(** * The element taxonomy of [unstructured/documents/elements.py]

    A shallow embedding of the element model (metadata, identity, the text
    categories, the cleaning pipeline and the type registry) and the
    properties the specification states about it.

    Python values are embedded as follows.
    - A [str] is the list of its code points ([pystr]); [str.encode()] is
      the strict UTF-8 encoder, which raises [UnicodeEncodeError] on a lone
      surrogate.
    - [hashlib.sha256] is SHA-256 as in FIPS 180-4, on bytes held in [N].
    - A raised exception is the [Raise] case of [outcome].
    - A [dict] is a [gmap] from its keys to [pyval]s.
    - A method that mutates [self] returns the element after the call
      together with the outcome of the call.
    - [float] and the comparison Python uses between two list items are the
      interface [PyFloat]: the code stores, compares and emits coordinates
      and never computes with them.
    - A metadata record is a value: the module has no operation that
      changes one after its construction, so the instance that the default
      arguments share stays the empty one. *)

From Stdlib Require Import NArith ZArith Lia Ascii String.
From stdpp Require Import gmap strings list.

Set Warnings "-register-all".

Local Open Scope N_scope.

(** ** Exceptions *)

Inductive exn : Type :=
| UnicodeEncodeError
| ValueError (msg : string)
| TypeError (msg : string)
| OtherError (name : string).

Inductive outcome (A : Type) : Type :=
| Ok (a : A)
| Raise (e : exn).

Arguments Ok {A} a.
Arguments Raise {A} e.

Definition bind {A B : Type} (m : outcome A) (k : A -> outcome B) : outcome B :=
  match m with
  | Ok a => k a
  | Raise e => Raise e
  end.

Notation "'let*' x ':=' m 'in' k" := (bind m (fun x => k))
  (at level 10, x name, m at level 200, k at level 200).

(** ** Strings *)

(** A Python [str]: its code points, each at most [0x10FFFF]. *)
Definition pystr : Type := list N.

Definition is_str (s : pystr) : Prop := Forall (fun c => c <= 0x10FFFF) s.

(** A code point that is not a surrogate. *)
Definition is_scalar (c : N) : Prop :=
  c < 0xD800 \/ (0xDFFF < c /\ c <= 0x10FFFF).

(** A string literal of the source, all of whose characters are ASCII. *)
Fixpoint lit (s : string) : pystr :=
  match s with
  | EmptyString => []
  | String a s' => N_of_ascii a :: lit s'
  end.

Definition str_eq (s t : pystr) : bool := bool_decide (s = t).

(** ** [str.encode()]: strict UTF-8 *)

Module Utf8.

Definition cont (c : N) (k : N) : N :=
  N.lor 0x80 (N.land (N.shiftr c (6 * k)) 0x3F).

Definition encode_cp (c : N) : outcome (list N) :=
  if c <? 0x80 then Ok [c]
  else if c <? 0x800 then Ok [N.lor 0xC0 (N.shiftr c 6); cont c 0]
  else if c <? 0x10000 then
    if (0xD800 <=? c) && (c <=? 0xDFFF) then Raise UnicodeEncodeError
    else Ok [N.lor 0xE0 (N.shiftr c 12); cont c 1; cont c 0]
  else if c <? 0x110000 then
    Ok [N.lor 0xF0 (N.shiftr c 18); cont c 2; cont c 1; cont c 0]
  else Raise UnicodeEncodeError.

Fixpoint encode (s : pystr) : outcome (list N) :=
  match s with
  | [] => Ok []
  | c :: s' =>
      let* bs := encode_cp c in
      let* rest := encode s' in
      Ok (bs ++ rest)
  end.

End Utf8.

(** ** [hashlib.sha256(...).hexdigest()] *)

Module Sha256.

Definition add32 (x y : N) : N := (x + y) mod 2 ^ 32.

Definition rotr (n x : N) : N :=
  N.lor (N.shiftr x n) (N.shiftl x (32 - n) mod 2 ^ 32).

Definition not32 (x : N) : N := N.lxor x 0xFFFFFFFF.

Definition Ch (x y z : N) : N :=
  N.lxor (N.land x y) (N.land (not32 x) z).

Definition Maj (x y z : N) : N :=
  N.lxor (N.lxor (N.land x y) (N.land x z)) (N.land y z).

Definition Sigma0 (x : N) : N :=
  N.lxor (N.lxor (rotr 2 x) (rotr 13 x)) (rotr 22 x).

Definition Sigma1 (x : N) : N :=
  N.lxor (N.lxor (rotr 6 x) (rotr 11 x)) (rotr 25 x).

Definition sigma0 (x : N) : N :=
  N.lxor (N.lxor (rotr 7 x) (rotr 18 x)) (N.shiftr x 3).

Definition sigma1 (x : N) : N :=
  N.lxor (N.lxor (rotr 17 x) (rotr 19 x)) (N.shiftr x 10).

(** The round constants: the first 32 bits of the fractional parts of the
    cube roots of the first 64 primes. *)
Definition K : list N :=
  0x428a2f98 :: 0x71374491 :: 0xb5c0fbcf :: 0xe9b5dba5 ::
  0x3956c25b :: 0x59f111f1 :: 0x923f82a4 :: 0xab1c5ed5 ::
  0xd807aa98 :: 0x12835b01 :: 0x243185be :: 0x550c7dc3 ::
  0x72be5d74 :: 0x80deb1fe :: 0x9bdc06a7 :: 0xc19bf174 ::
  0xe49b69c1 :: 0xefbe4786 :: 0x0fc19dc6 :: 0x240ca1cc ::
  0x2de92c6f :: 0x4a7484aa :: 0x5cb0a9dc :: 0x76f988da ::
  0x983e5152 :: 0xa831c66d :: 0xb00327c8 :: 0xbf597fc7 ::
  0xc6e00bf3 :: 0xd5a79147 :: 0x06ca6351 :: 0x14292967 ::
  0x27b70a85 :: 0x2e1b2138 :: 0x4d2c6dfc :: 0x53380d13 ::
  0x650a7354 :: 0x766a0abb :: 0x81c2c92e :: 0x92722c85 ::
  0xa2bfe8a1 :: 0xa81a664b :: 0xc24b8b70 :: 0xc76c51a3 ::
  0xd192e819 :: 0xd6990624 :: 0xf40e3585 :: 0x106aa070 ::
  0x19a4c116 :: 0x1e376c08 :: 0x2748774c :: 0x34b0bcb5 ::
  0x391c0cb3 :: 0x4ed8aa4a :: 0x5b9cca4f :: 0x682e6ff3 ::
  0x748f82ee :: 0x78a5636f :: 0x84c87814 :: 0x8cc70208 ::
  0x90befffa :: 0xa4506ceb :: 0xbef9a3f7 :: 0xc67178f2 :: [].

--

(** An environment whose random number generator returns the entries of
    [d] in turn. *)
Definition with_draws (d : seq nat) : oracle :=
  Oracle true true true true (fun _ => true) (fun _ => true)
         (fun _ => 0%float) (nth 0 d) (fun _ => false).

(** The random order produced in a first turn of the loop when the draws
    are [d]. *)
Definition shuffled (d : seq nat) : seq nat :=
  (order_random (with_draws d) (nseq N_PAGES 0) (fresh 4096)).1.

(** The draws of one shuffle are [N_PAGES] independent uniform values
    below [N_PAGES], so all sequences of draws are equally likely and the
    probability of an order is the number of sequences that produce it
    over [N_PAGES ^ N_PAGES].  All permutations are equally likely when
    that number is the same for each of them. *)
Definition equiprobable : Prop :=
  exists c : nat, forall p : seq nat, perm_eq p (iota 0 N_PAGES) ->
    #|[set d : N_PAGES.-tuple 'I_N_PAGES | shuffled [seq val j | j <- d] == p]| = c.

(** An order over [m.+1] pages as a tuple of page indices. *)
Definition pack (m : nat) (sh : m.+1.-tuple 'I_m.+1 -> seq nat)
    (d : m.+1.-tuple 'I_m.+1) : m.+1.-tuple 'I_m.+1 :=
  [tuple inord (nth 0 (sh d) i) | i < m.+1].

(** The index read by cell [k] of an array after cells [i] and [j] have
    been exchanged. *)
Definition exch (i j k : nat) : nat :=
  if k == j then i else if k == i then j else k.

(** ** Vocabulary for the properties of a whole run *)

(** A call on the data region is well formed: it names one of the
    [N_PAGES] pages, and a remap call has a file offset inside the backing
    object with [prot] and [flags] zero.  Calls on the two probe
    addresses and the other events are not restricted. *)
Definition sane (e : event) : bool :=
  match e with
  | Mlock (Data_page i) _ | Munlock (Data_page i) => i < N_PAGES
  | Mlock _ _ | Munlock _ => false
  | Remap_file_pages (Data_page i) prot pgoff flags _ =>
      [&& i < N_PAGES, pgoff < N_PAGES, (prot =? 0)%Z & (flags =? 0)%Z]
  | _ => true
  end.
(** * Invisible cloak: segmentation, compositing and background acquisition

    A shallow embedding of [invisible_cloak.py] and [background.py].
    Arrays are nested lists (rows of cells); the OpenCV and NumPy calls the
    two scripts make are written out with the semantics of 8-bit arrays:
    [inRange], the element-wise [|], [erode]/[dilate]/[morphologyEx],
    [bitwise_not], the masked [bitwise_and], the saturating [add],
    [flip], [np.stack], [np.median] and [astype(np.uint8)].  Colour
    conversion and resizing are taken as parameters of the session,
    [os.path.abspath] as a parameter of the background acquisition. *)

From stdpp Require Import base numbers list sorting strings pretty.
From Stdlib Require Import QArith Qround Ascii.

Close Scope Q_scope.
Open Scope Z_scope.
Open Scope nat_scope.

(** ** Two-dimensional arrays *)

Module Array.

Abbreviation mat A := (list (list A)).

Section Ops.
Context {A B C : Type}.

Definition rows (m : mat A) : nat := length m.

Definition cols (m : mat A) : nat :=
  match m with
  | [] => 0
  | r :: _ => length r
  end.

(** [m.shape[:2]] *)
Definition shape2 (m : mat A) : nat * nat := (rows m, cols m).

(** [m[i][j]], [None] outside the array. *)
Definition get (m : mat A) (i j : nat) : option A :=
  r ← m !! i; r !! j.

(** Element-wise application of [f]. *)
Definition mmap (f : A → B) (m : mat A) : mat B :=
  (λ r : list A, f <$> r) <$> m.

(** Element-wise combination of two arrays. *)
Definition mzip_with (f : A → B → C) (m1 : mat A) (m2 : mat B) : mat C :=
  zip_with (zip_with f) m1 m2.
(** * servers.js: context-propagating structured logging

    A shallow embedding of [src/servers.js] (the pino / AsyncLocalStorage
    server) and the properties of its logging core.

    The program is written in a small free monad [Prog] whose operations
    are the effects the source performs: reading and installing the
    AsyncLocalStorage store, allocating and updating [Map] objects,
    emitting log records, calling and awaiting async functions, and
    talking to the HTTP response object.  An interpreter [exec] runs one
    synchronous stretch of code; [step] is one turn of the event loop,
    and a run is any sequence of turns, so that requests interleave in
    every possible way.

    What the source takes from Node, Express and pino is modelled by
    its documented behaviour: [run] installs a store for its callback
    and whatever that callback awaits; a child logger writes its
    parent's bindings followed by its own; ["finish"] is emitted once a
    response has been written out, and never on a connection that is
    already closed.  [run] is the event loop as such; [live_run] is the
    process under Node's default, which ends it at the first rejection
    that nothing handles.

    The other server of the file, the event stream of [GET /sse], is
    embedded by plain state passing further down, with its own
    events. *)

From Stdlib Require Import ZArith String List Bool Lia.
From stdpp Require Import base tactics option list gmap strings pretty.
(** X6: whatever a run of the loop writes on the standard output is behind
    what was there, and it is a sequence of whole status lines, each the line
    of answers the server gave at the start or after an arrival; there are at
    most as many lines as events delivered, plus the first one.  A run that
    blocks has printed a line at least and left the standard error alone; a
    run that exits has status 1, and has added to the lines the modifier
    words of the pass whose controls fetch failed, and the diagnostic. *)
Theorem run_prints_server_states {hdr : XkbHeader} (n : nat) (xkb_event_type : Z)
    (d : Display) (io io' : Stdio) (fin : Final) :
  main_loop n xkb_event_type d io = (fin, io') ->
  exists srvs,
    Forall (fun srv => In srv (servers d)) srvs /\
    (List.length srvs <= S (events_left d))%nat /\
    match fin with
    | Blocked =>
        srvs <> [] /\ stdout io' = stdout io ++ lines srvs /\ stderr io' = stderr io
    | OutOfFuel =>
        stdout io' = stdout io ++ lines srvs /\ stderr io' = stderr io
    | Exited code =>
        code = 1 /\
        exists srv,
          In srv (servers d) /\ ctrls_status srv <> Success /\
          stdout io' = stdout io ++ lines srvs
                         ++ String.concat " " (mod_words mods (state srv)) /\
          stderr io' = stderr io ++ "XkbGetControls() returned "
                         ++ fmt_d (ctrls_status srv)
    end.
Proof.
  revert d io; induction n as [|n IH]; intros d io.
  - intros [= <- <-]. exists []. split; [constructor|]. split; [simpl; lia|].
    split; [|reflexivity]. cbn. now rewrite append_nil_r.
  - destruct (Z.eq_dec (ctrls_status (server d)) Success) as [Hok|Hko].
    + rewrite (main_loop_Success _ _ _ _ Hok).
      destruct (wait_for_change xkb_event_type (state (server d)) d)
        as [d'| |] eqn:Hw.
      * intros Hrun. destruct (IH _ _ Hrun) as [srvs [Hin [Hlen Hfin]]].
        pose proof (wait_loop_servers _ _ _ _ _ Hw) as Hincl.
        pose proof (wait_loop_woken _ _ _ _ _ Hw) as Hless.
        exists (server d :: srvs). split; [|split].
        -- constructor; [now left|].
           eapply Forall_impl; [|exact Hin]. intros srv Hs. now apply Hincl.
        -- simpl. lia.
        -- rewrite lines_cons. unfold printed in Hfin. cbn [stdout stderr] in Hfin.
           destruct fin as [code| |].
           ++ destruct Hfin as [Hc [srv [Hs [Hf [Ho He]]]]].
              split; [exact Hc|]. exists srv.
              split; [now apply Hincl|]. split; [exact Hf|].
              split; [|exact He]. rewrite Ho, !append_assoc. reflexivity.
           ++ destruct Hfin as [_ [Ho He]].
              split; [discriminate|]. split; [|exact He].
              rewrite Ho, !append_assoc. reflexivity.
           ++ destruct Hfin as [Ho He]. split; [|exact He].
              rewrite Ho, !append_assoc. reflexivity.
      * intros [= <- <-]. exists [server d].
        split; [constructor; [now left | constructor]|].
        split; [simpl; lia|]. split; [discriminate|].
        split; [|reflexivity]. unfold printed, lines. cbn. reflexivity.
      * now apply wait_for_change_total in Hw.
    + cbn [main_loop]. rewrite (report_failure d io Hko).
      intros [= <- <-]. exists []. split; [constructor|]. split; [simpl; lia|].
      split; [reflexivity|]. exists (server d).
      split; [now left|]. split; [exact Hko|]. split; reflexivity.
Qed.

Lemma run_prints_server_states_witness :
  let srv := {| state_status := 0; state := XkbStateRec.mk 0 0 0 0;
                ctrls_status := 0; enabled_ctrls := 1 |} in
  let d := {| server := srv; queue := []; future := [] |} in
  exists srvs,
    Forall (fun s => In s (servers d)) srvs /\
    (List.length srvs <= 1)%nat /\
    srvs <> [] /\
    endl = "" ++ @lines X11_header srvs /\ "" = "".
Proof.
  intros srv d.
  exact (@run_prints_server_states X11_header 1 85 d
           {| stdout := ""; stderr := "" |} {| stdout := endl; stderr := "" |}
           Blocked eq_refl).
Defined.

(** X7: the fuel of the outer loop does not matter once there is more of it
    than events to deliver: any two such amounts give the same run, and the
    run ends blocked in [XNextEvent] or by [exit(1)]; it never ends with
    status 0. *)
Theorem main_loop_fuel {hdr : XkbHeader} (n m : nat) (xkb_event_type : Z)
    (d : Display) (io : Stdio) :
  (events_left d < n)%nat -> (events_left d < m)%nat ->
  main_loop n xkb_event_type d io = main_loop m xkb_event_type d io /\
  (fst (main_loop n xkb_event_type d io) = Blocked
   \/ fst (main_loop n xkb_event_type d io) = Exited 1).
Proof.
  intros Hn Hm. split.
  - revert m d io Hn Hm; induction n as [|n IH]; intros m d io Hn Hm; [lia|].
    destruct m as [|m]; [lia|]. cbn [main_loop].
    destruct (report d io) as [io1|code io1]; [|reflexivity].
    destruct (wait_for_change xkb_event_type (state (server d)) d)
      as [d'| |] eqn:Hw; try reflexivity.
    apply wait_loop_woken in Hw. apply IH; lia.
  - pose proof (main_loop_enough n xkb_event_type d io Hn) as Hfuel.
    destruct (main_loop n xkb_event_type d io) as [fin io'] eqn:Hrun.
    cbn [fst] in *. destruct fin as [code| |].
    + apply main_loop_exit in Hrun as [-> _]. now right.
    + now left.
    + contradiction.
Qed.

◆ **PROBLEM TO WORK ON**: Return all lines from the entries that contain the string "true".

◆ **EXERCISE ANSWER**:
  Oracle true true true true (fun _ => true) (fun _ => true)
  | _ => true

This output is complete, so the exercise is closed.